* **Your objective**
After locating "unfold fx_int in" in the listing below, copy that line and each one after it exactly, ending with the line that has "the equity of every".

# # # # # # #

(* ===== verification/Equity.v ===== *)
(** * Equity and the airdrop

    state/equity.rs and the instructions compute_account_data, which reports the health and
    the equity of an account, and airdrop, which pays every user once. What the equity map
    holds is proved to be the worth of the positions and open orders at oracle prices. The
    event is the result of the instruction; the token program is a parameter. *)

From stdpp Require Import base numbers option list gmap fin_maps.
From Stdlib Require Import ZArith Lia SpecFloat.
From S2P Require Import Prelude FixedPoint HealthType TokenPosition Nodes Oracle StablePrice Bank BankSpec Group Serum3 PerpMarket PerpPosition MangoAccount HealthCache AccountRetriever TokenInstructions TokenInstructionsSpec TokenLiquidationSpec PerpInstructions SerumOrders SwapInstructions FlashLoanSpec SerumInstructions SerumSpec.

Open Scope Z_scope.

Section equity.
Context `{FixedOps}.

(** The map of the loop goes from token indexes to the worth in native quote tokens. *)
Definition position_equity (r : ScanningAccountRetriever) (m : gmap Z Z) (p : TokenPosition) : outcome (gmap Z Z) :=
  '(bank, oracle_price) ← Scanning.scanned_bank_and_oracle (sc_banks_and_oracles r) (tp_token_index p);
  n ← native p bank;
  v ← fx_mul n oracle_price;
  Done (<[bk_token_index bank := v]> m).

(** Adds [total] native tokens of a token. *)
Definition add_equity (r : ScanningAccountRetriever) (token_index total : Z) (m : gmap Z Z) : outcome (gmap Z Z) :=
  '(_, oracle_price) ← Scanning.scanned_bank_and_oracle (sc_banks_and_oracles r) token_index;
  n ← fx_from_int total;
  v ← fx_mul n oracle_price;
  e ← fx_add (default 0 (m !! token_index)) v;
  Done (<[token_index := e]> m).

Definition orders_equity (r : ScanningAccountRetriever) (m : gmap Z Z) (o : Serum3Orders) : outcome (gmap Z Z) :=
  oo ← Scanning.scanned_serum_oo r (s3_open_orders o);
  m ← add_equity r (s3_base_token_index o) (oos_native_coin_total oo) m;
  add_equity r (s3_quote_token_index o) (oos_native_pc_total oo) m.

Definition compute_equity (account : MangoAccount) (r : ScanningAccountRetriever) : outcome (gmap Z Z) :=
  m ← foldM (position_equity r) ∅ (Account.active_token_positions account);
  foldM (orders_equity r) m (Account.active_serum3_orders account).

(** The event that the instruction emits: init health, maint health and equity. *)
Definition compute_account_data (group_pk : Pubkey) (group : Group) (account : MangoAccount) (remaining : list AccountInfo)
    (clock : Clock) : outcome (Z * Z * gmap Z Z) :=
  _ ← require (af_group (ma_fixed account) =? group_pk) EConstraint;
  _ ← require (GroupCfg.is_testing group) (EMango SomeError);
  r ← Scanning.new remaining group_pk (clock_slot clock);
  cache ← new_health_cache account r (clock_ts clock);
  init_health ← health cache Init;
  maint_health ← health cache Maint;
  equity ← compute_equity account r;
  Done (init_health, maint_health, equity).

End equity.

(** ** The airdrop *)

Record AirdropAccounts := mkAirdropAccounts {
  ad_reserve : Z;          (* the balance of the reserve *)
  ad_user : Z;             (* the balance of the user *)
  ad_has_received : bool   (* the [AirdropInfo] of the user *)
}.

Section airdrop.

(** [token::transfer_checked] of the token program: the two balances after the transfer of an
    amount of a token with the given decimals. *)
Context (transfer_checked : Z -> Z -> Z -> Z -> outcome (Z * Z)).

Definition airdrop (a : AirdropAccounts) : outcome AirdropAccounts :=
  if ad_has_received a then Done a
  else
    amount ← u64 (10000 * 1000000);
    '(reserve, user) ← transfer_checked (ad_reserve a) (ad_user a) amount 6;
    Done (mkAirdropAccounts reserve user true).

(** Documented behaviour: a transfer moves the amount. *)
Context (transfer_moves : forall from to amount decimals from' to',
  transfer_checked from to amount decimals = Done (from', to') -> from' = from - amount /\ to' = to + amount).

(** A user is paid once: whatever the number of calls, of which each may succeed, the first
    one that does pays ten thousand tokens from the reserve and all later ones pay nothing. *)
Theorem airdrop_pays_once n a a' :
  foldM (fun a _ => airdrop a) a (replicate n tt) = Done a' ->
  let paid := if ad_has_received a || (n =? 0)%nat then 0 else 10000 * 1000000 in
  ad_user a' = ad_user a + paid /\ ad_reserve a' = ad_reserve a - paid.
Proof.
  revert a. induction n as [|n IH]; intros a E; simpl in E.
  - injection E as <-. rewrite orb_true_r. simpl. lia.
  - apply bind_Done_inv in E as (a1 & E1 & E). apply IH in E. unfold airdrop in E1.
    destruct (ad_has_received a) eqn:R.
    + injection E1 as <-. by rewrite R in E.
    + apply bind_Done_inv in E1 as (x & Ex & E1). apply u64_inv in Ex as [-> _].
      apply bind_Done_inv in E1 as ([rs us] & Et & E1). injection E1 as <-.
      apply transfer_moves in Et as [-> ->]. simpl in *. lia.
Qed.

End airdrop.

(** ** What the equity is *)

(** The scan numbers the banks as they are passed. *)
Lemma scan_map_inv group items i (m m' : gmap Z nat) k j :
  Scanning.scan_map group items i m = Done m' -> m' !! k = Some j ->
  m !! k = Some j \/ exists n g, items !! n = Some (g, k) /\ j = (i + n)%nat.
Proof.
  revert i m. induction items as [|[g x] items IH]; intros i m E Hk; simpl in E; [left; by injection E as <-|].
  apply bind_Done_inv in E as (? & _ & E). apply bind_Done_inv in E as (? & _ & E).
  destruct (IH _ _ E Hk) as [Hm|(n & g' & Hn & ->)]; [|right; exists (S n), g'; split; [done|lia]].
  destruct (decide (x = k)) as [->|Hne].
  - rewrite lookup_insert_eq in Hm. injection Hm as <-. right. exists 0%nat, g. split; [done|lia].
  - rewrite lookup_insert_ne in Hm by done. by left.
Qed.

Lemma leading_banks_lookup ais n b : leading_banks ais !! n = Some b -> exists k, ais !! n = Some (k, ABank b).
Proof.
  revert n. induction ais as [|[k d] ais IH]; intros n E; [done|]. destruct d; try done.
  destruct n as [|n]; simpl in *; [injection E as <-; eauto|by apply IH].
Qed.

(** The retriever finds a bank of the token it is asked for. *)
Lemma scanned_bank_token `{FixedOps} ais group slot r ti b p :
  Scanning.new ais group slot = Done r ->
  Scanning.scanned_bank_and_oracle (sc_banks_and_oracles r) ti = Done (b, p) -> bk_token_index b = ti.
Proof.
  unfold Scanning.new, Scanning.new_with_staleness. intros E Eb. apply bind_Done_inv in E as (m & Em & E).
  apply bind_Done_inv in E as (ps & _ & E). apply bind_Done_inv in E as (pm & _ & E).
  apply bind_Done_inv in E as (ss & _ & E). injection E as <-.
  unfold Scanning.scanned_bank_and_oracle, Scanning.bank_index in Eb. simpl in Eb.
  apply bind_Done_inv in Eb as (i & Ei & Eb). unfold ok_or in Ei. destruct (m !! ti) as [j|] eqn:Hj; [|done]. injection Ei as ->.
  apply bind_Done_inv in Eb as (ai & Ea & Eb). apply unwrap_inv in Ea. apply lookup_take_Some in Ea as [Ea _].
  apply bind_Done_inv in Eb as (b1 & El & Eb). do 2 (apply bind_Done_inv in Eb as (? & _ & Eb)). injection Eb as -> _.
  destruct (scan_map_inv _ _ _ _ _ _ _ Em Hj) as [Hm|(n & g & Hn & ->)]; [by rewrite lookup_empty in Hm|].
  rewrite list_lookup_fmap in Hn. destruct (leading_banks ais !! n) as [b2|] eqn:E2; [|done]. injection Hn as _ <-.
  apply leading_banks_lookup in E2 as [k E2]. assert (Some (k, ABank b2) = Some ai) as [= <-] by (rewrite <- E2; exact Ea). by injection El as ->.
Qed.

Section worth.
Context `{FixedLaws}.
Context (ais : list AccountInfo) (group : Pubkey) (slot : Z) (r : ScanningAccountRetriever).
Context (Hr : Scanning.new ais group slot = Done r).

(** What a token position is worth, and what open orders add to the worth of a token. *)
Definition position_worth (ti : Z) (p : TokenPosition) : Z :=
  match Scanning.scanned_bank_and_oracle (sc_banks_and_oracles r) (tp_token_index p) with
  | Done (b, price) => if tp_token_index p =? ti then value b p * price / fx_scale else 0
  | _ => 0
  end.

Definition tokens_worth (ti token_index total : Z) : Z :=
  match Scanning.scanned_bank_and_oracle (sc_banks_and_oracles r) token_index with
  | Done (_, price) => if token_index =? ti then total * price else 0
  | _ => 0
  end.

Definition orders_worth (ti : Z) (o : Serum3Orders) : Z :=
  match Scanning.scanned_serum_oo r (s3_open_orders o) with
  | Done oo => tokens_worth ti (s3_base_token_index o) (oos_native_coin_total oo) +
               tokens_worth ti (s3_quote_token_index o) (oos_native_pc_total oo)
  | _ => 0
  end.

Definition total {A} (f : A -> Z) (l : list A) : Z := foldr (fun x s => f x + s) 0 l.

Definition worth_of (m : gmap Z Z) (ti : Z) : Z := default 0 (m !! ti).

Lemma add_equity_worth token_index n m m' ti :
  add_equity r token_index n m = Done m' -> worth_of m' ti = worth_of m ti + tokens_worth ti token_index n.
Proof.
  unfold add_equity, tokens_worth, worth_of. intros E. apply bind_Done_inv in E as ([b p] & -> & E).
  apply bind_Done_inv in E as (x & Ex & E). apply fx_from_int_inv in Ex as ->.
  apply bind_Done_inv in E as (v & Ev & E). apply fx_mul_inv in Ev.
  apply bind_Done_inv in E as (e & Ee & E). apply fx_add_inv in Ee as ->. injection E as <-.
  unfold fx_int in Ev. rewrite <- Z.mul_assoc, (Z.mul_comm fx_scale), Z.mul_assoc, Z.div_mul in Ev by done. subst v.
  destruct (Z.eqb_spec token_index ti) as [->|Hne]; [by rewrite lookup_insert_eq|]. rewrite lookup_insert_ne by done. lia.
Qed.

Lemma orders_equity_worth l m m' ti :
  foldM (orders_equity r) m l = Done m' -> worth_of m' ti = worth_of m ti + total (orders_worth ti) l.
Proof.
  revert m. induction l as [|o l IH]; intros m E; simpl in E; [injection E as <-; simpl; lia|].
  apply bind_Done_inv in E as (m1 & E1 & E). rewrite (IH _ E). simpl. unfold orders_equity, orders_worth in *.
  apply bind_Done_inv in E1 as (oo & -> & E1). apply bind_Done_inv in E1 as (m2 & E2 & E1).
  rewrite (add_equity_worth _ _ _ _ ti E1), (add_equity_worth _ _ _ _ ti E2). lia.
Qed.

Lemma positions_equity_worth l m m' ti :
  NoDup (tp_token_index <$> l) -> (forall p, p ∈ l -> m !! tp_token_index p = None) ->
  foldM (position_equity r) m l = Done m' -> worth_of m' ti = worth_of m ti + total (position_worth ti) l.
Proof.
  revert m. induction l as [|p l IH]; intros m N Hm E; simpl in E; [injection E as <-; simpl; lia|].
  apply NoDup_cons in N as [Np N]. apply bind_Done_inv in E as (m1 & E1 & E). unfold position_equity in E1.
  apply bind_Done_inv in E1 as ([b price] & Eb & E1). pose proof (scanned_bank_token _ _ _ _ _ _ _ Hr Eb) as Hb.
  apply bind_Done_inv in E1 as (x & Ex & E1). apply native_value in Ex as ->.
  apply bind_Done_inv in E1 as (v & Ev & E1). apply fx_mul_inv in Ev as ->. injection E1 as <-. rewrite Hb in E.
  rewrite (IH _ N) with (2 := E).
  - simpl. unfold worth_of, position_worth at 2. rewrite Eb.
    destruct (Z.eqb_spec (tp_token_index p) ti) as [<-|Hne].
    + rewrite lookup_insert_eq, Hm by left. simpl. lia.
    + rewrite lookup_insert_ne by done. lia.
  - intros q Hq. rewrite lookup_insert_ne; [apply Hm; by right|]. intros Heq. apply Np. rewrite Heq. by apply list_elem_of_fmap_2.
Qed.

(** The equity is what the account owns: if no two active positions are for the same token,
    the equity of every token is the value of its position at the oracle price plus the tokens
    in open orders, free or locked, at the oracle price; perp positions do not count. *)
Theorem equity_is_worth account m ti :
  NoDup (tp_token_index <$> Account.active_token_positions account) ->
  compute_equity account r = Done m ->
  default 0 (m !! ti) = total (position_worth ti) (Account.active_token_positions account) +
    total (orders_worth ti) (Account.active_serum3_orders account).
Proof.
  intros N E. unfold compute_equity in E. apply bind_Done_inv in E as (m1 & E1 & E).
  change (default 0 (m !! ti)) with (worth_of m ti). rewrite (orders_equity_worth _ _ _ ti E).
  rewrite (positions_equity_worth _ _ _ ti N) with (2 := E1); [done|]. intros p _. apply lookup_empty.
Qed.

End worth.

(** ** Concrete instances *)

(** A concrete instance of [equity_is_worth]: 100 quote tokens, and 30 in open orders, at a
    price of one. *)
Lemma equity_is_worth_witness :
  exists r m, Scanning.new spot_ais 1 5 = Done r /\ @compute_equity fixed_ref spot_account r = Done m /\
    default 0 (m !! 0) = fx_int 130.
Proof.
  destruct (Scanning.new spot_ais 1 5) as [r| | |] eqn:Er; [|vm_compute in Er; discriminate Er..].
  destruct (@compute_equity fixed_ref spot_account r) as [m| | |] eqn:Em;
    [|vm_compute in Er; injection Er as <-; vm_compute in Em; discriminate Em..].
  exists r, m. refine (conj eq_refl (conj Em _)).
  rewrite (@equity_is_worth fixed_ref fixed_ref_laws spot_ais 1 5 r Er spot_account m 0).
  - vm_compute in Er. injection Er as <-. vm_compute. reflexivity.
  - vm_compute. repeat (constructor; [intros Hin; repeat (apply elem_of_cons in Hin as [Hin|Hin]; [discriminate Hin|]); by apply elem_of_nil in Hin|]). constructor.
  - exact Em.
Defined.

(** A concrete instance of [airdrop_pays_once]: three calls pay once. *)
Lemma airdrop_pays_once_witness :
  exists a', foldM (fun a _ => airdrop (fun from to amount _ => token_ref from to amount) a)
    (mkAirdropAccounts 25000000000 7 false) (replicate 3 tt) = Done a' /\ ad_user a' = 10000000007.
Proof.
  eexists. split; [vm_compute; reflexivity|].
  destruct (airdrop_pays_once (fun from to amount _ => token_ref from to amount)) with
    (n := 3%nat) (a := mkAirdropAccounts 25000000000 7 false) (a' := mkAirdropAccounts 15000000000 10000000007 true) as [Hu _].
  - intros from to amount d from' to' E. apply (@transfer_inv token_ref token_ref_laws) in E as (-> & -> & _). done.
  - vm_compute. reflexivity.
  - exact Hu.
Defined.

# # # # # # #

* **Output of the exercise**
  unfold fx_int in Ev. rewrite <- Z.mul_assoc, (Z.mul_comm fx_scale), Z.mul_assoc, Z.div_mul in Ev by done. subst v.
  destruct (Z.eqb_spec token_index ti) as [->|Hne]; [by rewrite lookup_insert_eq|]. rewrite lookup_insert_ne by done. lia.
Qed.

Lemma orders_equity_worth l m m' ti :
  foldM (orders_equity r) m l = Done m' -> worth_of m' ti = worth_of m ti + total (orders_worth ti) l.
Proof.
  revert m. induction l as [|o l IH]; intros m E; simpl in E; [injection E as <-; simpl; lia|].
  apply bind_Done_inv in E as (m1 & E1 & E). rewrite (IH _ E). simpl. unfold orders_equity, orders_worth in *.
  apply bind_Done_inv in E1 as (oo & -> & E1). apply bind_Done_inv in E1 as (m2 & E2 & E1).
  rewrite (add_equity_worth _ _ _ _ ti E1), (add_equity_worth _ _ _ _ ti E2). lia.
Qed.

Lemma positions_equity_worth l m m' ti :
  NoDup (tp_token_index <$> l) -> (forall p, p ∈ l -> m !! tp_token_index p = None) ->
  foldM (position_equity r) m l = Done m' -> worth_of m' ti = worth_of m ti + total (position_worth ti) l.
Proof.
  revert m. induction l as [|p l IH]; intros m N Hm E; simpl in E; [injection E as <-; simpl; lia|].
  apply NoDup_cons in N as [Np N]. apply bind_Done_inv in E as (m1 & E1 & E). unfold position_equity in E1.
  apply bind_Done_inv in E1 as ([b price] & Eb & E1). pose proof (scanned_bank_token _ _ _ _ _ _ _ Hr Eb) as Hb.
  apply bind_Done_inv in E1 as (x & Ex & E1). apply native_value in Ex as ->.
  apply bind_Done_inv in E1 as (v & Ev & E1). apply fx_mul_inv in Ev as ->. injection E1 as <-. rewrite Hb in E.
  rewrite (IH _ N) with (2 := E).
  - simpl. unfold worth_of, position_worth at 2. rewrite Eb.
    destruct (Z.eqb_spec (tp_token_index p) ti) as [<-|Hne].
    + rewrite lookup_insert_eq, Hm by left. simpl. lia.
    + rewrite lookup_insert_ne by done. lia.
  - intros q Hq. rewrite lookup_insert_ne; [apply Hm; by right|]. intros Heq. apply Np. rewrite Heq. by apply list_elem_of_fmap_2.
Qed.

(** The equity is what the account owns: if no two active positions are for the same token,
    the equity of every token is the value of its position at the oracle price plus the tokens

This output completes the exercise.